• **Data for processing**:
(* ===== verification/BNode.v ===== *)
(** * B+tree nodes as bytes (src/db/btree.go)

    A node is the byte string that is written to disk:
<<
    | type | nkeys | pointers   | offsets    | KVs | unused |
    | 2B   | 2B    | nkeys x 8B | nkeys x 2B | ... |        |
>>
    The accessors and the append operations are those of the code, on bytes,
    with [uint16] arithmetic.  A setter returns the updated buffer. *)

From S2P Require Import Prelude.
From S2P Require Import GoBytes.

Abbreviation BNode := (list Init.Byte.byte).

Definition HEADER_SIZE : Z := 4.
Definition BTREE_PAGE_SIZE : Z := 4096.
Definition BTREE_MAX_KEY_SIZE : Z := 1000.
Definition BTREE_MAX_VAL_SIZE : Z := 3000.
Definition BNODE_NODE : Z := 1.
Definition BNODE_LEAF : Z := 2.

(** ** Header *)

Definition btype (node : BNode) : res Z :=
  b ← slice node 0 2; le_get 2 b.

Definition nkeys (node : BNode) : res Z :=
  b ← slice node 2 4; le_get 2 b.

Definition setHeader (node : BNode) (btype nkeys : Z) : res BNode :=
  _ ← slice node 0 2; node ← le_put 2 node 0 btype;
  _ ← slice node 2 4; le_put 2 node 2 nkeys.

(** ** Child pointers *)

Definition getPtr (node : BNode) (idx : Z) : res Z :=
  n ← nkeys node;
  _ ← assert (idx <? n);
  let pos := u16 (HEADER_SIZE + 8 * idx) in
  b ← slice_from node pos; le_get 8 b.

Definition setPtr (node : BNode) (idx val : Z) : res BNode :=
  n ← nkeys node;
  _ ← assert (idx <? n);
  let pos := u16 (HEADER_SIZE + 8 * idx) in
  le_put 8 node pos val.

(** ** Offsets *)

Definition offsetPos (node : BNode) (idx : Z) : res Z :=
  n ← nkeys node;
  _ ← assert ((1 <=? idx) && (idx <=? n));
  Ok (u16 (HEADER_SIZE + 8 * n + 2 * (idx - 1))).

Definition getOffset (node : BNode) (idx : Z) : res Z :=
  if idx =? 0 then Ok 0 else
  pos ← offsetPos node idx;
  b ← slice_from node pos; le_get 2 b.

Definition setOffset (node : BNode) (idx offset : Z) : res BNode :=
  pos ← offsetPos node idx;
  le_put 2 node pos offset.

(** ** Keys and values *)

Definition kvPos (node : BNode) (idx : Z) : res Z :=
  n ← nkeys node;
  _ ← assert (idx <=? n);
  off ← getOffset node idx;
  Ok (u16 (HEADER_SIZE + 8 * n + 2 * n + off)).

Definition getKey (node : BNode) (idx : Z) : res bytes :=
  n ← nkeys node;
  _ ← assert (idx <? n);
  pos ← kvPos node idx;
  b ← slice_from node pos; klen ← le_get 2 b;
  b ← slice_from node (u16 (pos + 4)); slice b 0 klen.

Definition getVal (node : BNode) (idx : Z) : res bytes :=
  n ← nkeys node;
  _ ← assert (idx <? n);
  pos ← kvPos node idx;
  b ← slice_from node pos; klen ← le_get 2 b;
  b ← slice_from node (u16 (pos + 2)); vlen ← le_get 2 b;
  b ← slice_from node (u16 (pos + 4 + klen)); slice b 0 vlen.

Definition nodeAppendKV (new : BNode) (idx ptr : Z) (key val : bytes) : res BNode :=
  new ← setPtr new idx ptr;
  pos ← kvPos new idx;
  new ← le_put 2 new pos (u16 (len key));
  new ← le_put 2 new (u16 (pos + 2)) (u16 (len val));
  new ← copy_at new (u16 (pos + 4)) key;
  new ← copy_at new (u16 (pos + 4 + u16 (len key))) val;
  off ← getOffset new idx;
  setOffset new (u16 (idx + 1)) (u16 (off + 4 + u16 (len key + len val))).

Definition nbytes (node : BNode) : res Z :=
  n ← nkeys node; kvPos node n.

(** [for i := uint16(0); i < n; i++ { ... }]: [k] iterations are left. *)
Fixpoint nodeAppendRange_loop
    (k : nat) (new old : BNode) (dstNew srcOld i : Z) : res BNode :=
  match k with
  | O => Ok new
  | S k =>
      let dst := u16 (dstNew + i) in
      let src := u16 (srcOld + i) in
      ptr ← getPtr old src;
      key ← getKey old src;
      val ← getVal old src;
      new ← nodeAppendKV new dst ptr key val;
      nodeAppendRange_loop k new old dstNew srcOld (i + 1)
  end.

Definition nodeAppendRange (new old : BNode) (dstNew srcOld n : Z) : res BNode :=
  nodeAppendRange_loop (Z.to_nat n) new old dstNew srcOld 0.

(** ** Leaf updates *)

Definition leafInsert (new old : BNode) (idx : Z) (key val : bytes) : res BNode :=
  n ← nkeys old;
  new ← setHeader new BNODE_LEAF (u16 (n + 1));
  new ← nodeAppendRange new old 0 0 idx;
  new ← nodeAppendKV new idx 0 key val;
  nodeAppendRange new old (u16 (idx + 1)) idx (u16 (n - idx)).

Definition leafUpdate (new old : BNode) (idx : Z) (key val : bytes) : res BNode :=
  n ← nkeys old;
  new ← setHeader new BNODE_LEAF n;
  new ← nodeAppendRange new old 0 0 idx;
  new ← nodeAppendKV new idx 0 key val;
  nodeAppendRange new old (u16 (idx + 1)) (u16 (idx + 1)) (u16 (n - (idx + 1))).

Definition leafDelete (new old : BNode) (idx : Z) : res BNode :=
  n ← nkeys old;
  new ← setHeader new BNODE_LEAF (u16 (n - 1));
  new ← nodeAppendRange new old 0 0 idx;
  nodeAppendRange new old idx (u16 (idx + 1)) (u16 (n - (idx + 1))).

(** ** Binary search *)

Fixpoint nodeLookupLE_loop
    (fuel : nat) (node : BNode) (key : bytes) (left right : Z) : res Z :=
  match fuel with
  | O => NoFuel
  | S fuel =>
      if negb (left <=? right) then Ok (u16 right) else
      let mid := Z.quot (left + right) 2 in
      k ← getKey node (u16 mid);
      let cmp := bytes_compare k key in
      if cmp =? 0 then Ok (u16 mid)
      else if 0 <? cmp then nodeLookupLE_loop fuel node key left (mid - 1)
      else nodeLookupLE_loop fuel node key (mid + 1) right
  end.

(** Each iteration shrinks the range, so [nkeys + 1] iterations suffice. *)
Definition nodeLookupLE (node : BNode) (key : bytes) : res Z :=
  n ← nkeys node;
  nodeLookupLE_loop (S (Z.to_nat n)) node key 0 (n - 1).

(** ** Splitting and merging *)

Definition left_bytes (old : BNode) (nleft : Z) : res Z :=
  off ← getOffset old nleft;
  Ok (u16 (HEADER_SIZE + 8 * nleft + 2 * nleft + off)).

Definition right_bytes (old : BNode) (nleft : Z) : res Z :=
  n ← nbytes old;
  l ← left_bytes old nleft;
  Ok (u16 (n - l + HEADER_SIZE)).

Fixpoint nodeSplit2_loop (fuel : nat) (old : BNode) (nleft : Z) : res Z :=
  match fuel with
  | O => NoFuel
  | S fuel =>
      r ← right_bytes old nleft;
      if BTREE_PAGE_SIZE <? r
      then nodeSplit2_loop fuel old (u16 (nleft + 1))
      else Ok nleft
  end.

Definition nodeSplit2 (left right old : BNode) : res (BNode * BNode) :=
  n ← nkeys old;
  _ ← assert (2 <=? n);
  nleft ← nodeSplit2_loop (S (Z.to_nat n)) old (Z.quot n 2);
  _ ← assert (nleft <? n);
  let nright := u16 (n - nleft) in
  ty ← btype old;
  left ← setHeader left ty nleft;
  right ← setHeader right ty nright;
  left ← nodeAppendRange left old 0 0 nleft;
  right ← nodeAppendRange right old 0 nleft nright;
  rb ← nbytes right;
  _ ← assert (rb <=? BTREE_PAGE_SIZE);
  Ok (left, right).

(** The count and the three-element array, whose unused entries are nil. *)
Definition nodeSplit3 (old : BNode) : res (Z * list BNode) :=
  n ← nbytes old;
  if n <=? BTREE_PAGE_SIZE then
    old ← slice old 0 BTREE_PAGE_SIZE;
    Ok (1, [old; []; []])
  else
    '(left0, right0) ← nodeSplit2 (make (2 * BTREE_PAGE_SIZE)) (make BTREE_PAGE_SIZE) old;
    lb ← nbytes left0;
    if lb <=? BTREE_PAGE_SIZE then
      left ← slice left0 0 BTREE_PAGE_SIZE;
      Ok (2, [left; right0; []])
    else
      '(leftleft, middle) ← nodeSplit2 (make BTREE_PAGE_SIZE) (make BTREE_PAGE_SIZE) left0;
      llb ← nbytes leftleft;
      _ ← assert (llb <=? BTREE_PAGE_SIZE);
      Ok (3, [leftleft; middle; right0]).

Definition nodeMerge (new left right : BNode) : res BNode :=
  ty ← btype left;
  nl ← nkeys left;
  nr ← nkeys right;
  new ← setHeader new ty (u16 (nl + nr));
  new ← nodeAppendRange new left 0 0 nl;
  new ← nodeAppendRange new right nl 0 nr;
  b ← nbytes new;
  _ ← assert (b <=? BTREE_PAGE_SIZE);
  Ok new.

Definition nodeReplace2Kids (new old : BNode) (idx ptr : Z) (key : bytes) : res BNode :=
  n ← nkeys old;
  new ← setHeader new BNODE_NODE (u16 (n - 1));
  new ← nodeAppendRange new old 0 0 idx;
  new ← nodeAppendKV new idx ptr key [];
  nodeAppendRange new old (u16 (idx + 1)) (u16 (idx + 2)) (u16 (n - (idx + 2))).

• **Task objective**: Give the exact lines, and only those, from the line containing "new ← le_put 2 new (u16" through the line containing "Fixpoint nodeAppendRange_loop" in the entries above.

• **Response to the task**:
  new ← le_put 2 new (u16 (pos + 2)) (u16 (len val));
  new ← copy_at new (u16 (pos + 4)) key;
  new ← copy_at new (u16 (pos + 4 + u16 (len key))) val;
  off ← getOffset new idx;
  setOffset new (u16 (idx + 1)) (u16 (off + 4 + u16 (len key + len val))).

Definition nbytes (node : BNode) : res Z :=
  n ← nkeys node; kvPos node n.

(** [for i := uint16(0); i < n; i++ { ... }]: [k] iterations are left. *)
Fixpoint nodeAppendRange_loop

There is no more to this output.